● **PROBLEM DESCRIPTION**: Each line of the data below from the one holding "Some (n, String" to the one holding "Some (Qplus (inject_Z", inclusive, is to be reproduced exactly; no other line belongs in the answer.

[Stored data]
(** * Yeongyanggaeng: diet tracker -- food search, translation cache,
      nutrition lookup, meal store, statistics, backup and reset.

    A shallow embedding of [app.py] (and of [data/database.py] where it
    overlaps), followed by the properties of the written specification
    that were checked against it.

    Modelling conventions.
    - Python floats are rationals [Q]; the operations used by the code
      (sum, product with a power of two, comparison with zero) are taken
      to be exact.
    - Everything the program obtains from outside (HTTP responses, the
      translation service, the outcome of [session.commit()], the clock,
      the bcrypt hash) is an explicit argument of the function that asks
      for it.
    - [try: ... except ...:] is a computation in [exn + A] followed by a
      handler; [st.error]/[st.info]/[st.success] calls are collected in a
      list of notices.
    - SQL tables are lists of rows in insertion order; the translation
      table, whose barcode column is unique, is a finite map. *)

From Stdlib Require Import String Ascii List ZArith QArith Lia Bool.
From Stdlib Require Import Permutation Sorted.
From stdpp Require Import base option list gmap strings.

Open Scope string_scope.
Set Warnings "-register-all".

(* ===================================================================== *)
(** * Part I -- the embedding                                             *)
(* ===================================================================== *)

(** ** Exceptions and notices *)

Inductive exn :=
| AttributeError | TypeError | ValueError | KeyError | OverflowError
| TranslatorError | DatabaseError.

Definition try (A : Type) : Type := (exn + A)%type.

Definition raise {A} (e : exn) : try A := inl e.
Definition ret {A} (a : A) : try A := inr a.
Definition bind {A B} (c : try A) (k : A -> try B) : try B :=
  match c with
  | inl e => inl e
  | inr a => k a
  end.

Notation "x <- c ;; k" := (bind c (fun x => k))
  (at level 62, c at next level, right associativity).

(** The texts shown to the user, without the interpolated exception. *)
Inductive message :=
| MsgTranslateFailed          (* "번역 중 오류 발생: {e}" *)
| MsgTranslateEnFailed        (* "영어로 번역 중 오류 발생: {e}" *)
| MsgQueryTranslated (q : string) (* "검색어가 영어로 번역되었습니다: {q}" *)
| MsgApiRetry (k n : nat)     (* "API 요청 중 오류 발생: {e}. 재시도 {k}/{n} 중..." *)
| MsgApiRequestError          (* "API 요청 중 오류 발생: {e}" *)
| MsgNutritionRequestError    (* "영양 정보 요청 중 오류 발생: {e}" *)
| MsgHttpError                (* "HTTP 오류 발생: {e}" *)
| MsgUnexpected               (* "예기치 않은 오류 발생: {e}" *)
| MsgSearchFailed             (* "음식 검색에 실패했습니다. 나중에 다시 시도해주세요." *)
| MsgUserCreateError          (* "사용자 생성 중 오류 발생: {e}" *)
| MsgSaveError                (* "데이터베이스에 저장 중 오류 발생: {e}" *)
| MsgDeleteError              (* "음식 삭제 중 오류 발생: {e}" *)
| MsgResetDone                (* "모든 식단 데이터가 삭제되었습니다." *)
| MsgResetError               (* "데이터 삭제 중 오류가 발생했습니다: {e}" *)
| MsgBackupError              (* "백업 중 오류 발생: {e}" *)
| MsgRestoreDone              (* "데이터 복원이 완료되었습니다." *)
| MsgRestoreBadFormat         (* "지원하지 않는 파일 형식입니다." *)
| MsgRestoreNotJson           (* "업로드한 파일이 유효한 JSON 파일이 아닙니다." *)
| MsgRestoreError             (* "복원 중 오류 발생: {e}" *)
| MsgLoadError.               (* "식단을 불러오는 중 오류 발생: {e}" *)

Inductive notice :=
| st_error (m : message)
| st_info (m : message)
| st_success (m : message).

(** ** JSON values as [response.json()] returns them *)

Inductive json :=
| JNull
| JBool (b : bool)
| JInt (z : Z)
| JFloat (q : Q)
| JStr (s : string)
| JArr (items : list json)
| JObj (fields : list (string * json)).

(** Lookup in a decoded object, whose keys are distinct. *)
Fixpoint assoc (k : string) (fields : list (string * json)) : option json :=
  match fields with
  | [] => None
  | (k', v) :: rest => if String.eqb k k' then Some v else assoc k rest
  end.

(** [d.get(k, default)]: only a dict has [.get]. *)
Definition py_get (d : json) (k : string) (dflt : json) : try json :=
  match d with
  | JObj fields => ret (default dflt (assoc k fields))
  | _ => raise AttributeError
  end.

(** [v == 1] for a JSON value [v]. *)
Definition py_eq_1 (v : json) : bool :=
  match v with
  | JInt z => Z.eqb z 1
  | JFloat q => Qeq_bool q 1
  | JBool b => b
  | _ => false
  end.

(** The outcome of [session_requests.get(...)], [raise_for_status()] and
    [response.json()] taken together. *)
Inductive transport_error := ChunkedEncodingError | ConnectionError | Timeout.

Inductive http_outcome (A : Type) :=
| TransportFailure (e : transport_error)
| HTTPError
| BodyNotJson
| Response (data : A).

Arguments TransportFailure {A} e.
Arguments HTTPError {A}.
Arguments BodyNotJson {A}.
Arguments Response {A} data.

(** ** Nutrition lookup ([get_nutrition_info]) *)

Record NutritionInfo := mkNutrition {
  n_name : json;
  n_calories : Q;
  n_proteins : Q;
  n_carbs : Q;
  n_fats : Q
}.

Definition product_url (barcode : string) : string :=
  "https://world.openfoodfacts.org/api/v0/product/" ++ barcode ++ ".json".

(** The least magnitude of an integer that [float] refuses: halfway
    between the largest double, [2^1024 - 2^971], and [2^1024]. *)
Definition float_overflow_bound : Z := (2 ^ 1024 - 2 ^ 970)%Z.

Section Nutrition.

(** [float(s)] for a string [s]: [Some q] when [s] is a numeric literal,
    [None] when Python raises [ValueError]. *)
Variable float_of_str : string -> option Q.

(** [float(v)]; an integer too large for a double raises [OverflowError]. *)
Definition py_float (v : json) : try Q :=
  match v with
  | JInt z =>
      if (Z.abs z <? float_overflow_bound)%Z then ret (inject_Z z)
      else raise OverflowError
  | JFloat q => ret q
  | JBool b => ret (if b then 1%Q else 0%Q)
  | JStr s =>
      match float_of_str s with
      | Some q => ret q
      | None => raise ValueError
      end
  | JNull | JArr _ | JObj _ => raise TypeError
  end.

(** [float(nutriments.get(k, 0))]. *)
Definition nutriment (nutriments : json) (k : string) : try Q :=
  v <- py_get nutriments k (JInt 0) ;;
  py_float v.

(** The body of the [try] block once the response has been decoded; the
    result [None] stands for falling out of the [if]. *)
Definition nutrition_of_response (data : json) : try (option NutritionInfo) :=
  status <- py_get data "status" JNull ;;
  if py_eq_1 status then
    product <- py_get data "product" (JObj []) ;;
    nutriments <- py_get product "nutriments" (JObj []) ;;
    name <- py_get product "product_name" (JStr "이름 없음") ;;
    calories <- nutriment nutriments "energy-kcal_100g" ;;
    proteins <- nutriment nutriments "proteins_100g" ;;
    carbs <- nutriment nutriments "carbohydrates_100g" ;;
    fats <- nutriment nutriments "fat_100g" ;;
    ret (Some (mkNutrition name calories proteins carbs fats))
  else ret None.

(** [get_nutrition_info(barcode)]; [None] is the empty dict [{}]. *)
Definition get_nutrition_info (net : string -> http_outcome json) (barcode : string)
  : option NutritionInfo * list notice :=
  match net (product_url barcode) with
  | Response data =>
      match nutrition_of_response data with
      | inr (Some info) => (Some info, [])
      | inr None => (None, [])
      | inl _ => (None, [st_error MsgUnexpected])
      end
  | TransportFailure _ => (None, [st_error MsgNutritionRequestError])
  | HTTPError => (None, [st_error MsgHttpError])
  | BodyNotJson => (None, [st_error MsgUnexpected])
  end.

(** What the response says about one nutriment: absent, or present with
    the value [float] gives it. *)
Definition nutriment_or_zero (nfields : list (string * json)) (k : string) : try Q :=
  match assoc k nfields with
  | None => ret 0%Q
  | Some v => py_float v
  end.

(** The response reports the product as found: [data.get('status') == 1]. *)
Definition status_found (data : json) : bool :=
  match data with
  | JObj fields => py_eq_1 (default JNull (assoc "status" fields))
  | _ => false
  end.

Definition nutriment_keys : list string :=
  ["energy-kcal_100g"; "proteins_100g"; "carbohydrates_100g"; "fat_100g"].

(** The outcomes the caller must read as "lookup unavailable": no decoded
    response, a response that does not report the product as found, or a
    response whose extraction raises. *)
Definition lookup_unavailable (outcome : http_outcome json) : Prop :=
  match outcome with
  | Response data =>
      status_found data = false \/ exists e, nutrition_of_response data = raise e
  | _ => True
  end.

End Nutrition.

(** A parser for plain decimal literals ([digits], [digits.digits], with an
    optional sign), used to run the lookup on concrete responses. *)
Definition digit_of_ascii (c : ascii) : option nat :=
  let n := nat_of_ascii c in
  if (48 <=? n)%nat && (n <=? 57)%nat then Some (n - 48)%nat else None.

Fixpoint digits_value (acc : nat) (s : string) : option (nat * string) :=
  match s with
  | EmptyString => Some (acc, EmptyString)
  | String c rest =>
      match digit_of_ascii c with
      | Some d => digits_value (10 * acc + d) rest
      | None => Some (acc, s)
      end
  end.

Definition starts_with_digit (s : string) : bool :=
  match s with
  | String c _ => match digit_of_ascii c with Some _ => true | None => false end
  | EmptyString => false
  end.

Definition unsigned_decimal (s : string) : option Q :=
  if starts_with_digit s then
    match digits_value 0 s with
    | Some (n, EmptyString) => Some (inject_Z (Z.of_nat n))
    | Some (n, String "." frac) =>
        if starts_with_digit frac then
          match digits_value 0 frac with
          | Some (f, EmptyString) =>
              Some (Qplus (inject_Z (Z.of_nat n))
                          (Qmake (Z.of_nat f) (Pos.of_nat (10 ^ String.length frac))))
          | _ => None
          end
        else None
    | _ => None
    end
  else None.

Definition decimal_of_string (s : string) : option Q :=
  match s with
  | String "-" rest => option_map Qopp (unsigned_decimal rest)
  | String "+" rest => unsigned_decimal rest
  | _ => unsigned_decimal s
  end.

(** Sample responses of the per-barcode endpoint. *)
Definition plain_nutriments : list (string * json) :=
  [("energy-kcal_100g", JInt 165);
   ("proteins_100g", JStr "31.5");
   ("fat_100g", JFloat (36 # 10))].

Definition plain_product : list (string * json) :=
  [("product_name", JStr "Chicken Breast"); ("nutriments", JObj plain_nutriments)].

● **TASK RESULT**:
    | Some (n, String "." frac) =>
        if starts_with_digit frac then
          match digits_value 0 frac with
          | Some (f, EmptyString) =>
              Some (Qplus (inject_Z (Z.of_nat n))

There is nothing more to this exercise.